▶ Exercise prompt: Only the lines with "Hver" in the entries below belong in the answer; please copy them.

▶ Dataset:
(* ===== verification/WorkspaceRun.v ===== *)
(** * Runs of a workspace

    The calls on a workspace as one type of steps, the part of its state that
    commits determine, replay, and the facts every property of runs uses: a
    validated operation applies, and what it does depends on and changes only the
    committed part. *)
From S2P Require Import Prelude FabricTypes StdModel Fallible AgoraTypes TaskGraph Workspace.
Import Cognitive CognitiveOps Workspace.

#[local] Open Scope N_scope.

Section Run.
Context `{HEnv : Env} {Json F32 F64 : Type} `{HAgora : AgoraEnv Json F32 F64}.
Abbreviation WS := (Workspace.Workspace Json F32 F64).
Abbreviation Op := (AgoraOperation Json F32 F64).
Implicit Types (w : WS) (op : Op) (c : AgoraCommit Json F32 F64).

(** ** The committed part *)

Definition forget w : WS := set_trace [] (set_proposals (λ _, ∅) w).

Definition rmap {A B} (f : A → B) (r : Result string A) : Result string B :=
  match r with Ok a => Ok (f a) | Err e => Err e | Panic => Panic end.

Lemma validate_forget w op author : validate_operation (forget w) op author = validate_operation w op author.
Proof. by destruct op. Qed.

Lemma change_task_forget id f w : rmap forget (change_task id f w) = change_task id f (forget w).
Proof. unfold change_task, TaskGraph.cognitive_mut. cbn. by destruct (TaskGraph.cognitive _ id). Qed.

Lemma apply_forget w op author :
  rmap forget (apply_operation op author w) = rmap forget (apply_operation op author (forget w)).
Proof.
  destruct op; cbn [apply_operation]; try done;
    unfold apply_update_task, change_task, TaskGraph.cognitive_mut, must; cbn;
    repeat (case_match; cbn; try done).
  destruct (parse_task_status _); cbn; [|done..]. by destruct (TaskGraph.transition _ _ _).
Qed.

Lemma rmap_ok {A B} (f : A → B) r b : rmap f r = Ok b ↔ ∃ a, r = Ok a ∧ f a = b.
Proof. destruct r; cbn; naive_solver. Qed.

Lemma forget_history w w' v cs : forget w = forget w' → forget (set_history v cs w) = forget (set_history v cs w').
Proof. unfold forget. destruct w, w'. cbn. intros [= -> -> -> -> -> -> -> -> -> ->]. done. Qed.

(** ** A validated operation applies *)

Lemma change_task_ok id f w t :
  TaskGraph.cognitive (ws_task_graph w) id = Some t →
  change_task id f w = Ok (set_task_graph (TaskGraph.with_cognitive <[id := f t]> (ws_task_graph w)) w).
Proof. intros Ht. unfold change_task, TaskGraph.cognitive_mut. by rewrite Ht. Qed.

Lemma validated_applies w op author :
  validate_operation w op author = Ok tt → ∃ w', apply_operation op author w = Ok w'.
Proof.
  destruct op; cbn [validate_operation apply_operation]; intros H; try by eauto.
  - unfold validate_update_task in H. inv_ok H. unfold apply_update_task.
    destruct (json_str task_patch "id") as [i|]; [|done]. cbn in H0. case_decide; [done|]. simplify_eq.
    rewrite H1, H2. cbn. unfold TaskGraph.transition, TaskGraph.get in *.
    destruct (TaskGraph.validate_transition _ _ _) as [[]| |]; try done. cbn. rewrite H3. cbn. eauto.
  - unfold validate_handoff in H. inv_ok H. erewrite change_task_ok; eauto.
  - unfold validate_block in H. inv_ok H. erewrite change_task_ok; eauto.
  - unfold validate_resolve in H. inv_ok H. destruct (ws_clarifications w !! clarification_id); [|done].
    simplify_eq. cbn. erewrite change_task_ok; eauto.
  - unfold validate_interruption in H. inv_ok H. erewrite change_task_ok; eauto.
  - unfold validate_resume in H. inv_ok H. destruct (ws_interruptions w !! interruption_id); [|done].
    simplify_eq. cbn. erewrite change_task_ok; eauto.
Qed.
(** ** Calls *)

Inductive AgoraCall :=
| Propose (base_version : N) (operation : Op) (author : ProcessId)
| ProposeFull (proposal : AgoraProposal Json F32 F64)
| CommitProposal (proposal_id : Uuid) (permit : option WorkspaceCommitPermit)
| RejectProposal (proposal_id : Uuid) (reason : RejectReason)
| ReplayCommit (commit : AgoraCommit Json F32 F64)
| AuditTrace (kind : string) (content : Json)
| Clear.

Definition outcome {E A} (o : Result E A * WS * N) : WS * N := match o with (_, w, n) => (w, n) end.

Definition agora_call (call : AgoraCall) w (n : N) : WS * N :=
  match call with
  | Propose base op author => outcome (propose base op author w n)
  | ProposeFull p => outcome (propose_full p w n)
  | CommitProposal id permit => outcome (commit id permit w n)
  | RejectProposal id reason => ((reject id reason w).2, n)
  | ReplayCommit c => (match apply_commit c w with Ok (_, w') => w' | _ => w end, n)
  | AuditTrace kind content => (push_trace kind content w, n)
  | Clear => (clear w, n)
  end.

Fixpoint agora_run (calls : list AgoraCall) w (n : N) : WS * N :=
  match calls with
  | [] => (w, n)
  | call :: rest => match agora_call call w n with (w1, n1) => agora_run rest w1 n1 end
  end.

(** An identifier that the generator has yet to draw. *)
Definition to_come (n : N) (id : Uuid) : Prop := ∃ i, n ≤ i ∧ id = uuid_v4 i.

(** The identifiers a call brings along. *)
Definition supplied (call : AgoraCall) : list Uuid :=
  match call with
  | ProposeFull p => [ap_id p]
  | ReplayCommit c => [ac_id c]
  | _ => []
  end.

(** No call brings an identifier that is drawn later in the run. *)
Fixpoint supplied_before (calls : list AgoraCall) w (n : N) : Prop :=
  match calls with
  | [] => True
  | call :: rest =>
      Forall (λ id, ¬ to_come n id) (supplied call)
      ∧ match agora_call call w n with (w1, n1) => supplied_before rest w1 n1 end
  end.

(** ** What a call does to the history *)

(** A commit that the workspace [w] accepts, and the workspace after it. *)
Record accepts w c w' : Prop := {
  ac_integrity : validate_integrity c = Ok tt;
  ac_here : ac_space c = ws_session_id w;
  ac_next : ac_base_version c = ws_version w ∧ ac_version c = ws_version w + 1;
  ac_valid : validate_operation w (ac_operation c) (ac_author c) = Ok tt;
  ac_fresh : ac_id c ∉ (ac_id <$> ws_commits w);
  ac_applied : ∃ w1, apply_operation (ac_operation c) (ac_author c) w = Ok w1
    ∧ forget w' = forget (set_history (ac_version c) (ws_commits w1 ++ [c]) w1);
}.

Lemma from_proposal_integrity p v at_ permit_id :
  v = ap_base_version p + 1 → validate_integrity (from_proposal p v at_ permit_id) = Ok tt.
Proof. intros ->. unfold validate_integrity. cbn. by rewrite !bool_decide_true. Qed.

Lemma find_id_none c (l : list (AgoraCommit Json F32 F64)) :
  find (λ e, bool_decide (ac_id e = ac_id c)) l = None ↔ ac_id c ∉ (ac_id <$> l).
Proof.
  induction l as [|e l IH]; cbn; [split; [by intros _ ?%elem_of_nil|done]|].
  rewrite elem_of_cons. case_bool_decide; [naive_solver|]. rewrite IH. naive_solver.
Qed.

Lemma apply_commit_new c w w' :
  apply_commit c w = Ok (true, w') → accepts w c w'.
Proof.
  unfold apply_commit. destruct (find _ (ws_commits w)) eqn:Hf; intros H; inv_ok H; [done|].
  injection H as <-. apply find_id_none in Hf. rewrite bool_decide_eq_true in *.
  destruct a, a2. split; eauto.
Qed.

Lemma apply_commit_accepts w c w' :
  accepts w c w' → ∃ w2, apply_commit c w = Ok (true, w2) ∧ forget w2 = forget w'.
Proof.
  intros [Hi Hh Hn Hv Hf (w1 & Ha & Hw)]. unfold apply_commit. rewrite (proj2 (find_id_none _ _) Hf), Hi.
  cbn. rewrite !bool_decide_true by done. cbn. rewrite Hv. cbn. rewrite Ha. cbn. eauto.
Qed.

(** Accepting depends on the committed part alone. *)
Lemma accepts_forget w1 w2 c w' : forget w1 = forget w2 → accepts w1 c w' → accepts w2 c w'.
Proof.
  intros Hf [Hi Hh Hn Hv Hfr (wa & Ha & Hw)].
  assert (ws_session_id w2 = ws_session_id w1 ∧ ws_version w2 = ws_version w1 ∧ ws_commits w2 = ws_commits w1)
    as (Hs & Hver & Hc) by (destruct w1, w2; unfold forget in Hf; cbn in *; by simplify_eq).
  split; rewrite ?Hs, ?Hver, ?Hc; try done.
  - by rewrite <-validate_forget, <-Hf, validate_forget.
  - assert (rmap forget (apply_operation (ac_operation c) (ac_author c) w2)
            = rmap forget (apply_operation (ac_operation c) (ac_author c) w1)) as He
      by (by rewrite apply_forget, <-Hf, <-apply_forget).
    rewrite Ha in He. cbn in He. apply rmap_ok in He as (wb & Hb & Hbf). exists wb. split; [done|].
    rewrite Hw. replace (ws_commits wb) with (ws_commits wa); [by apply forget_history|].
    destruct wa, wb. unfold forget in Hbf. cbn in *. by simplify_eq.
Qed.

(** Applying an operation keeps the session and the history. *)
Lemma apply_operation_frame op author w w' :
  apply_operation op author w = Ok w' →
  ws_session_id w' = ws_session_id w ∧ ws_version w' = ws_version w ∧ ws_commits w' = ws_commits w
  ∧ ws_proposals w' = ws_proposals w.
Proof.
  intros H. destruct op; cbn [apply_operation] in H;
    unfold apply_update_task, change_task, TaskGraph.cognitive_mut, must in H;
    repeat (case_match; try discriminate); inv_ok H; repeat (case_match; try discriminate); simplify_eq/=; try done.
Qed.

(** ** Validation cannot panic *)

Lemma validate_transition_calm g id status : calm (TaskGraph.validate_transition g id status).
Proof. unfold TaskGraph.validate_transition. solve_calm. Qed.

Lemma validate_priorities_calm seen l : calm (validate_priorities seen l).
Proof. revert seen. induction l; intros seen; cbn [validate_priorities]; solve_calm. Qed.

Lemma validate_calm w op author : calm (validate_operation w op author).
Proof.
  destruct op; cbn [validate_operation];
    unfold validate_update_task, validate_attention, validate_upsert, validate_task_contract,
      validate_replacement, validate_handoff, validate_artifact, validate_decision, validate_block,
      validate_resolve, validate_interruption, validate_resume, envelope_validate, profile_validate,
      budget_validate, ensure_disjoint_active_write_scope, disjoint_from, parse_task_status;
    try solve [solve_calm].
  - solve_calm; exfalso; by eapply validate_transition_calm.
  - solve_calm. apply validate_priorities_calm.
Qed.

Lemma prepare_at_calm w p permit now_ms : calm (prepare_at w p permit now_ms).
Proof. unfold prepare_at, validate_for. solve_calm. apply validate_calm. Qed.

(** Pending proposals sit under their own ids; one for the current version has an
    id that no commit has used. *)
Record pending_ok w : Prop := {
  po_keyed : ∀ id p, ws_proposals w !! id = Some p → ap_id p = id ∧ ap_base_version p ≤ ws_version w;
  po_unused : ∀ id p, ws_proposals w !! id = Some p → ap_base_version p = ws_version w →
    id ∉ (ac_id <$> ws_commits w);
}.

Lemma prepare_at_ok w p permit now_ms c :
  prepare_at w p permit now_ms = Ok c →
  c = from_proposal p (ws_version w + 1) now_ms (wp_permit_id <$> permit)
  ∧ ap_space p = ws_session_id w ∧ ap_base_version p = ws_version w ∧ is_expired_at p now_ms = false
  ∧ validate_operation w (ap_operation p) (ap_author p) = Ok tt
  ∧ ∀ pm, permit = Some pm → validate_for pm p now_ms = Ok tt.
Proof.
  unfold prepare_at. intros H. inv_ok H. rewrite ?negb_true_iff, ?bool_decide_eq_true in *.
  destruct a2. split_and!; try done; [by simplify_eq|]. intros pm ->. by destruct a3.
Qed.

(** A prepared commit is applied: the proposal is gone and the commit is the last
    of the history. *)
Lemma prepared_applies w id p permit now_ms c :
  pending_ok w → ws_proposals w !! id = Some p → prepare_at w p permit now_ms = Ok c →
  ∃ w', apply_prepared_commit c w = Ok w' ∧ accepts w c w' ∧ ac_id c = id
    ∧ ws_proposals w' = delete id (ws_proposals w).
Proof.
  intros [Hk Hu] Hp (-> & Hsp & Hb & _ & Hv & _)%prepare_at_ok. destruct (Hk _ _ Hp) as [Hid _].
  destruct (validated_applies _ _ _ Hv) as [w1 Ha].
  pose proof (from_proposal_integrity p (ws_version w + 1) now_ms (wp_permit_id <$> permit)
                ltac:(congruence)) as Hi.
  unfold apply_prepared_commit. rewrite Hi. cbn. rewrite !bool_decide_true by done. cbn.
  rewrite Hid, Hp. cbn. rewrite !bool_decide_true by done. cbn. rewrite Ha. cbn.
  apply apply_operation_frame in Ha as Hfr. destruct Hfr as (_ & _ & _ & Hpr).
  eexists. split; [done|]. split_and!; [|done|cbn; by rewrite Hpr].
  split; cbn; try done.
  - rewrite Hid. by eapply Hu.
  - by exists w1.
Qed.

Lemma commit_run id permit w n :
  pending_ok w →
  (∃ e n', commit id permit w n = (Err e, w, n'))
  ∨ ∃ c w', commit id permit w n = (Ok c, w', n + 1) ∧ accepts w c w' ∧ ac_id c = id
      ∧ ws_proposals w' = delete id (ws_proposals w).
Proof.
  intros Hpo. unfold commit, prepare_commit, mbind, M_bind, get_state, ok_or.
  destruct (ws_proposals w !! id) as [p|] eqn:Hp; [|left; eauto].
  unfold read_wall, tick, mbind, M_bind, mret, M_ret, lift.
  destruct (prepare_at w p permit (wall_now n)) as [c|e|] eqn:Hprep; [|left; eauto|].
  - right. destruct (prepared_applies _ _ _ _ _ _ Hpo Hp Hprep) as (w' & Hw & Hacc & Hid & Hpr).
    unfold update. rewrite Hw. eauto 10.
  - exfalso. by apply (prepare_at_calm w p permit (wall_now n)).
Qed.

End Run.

▶ Output of the exercise:
    as (Hs & Hver & Hc) by (destruct w1, w2; unfold forget in Hf; cbn in *; by simplify_eq).
  split; rewrite ?Hs, ?Hver, ?Hc; try done.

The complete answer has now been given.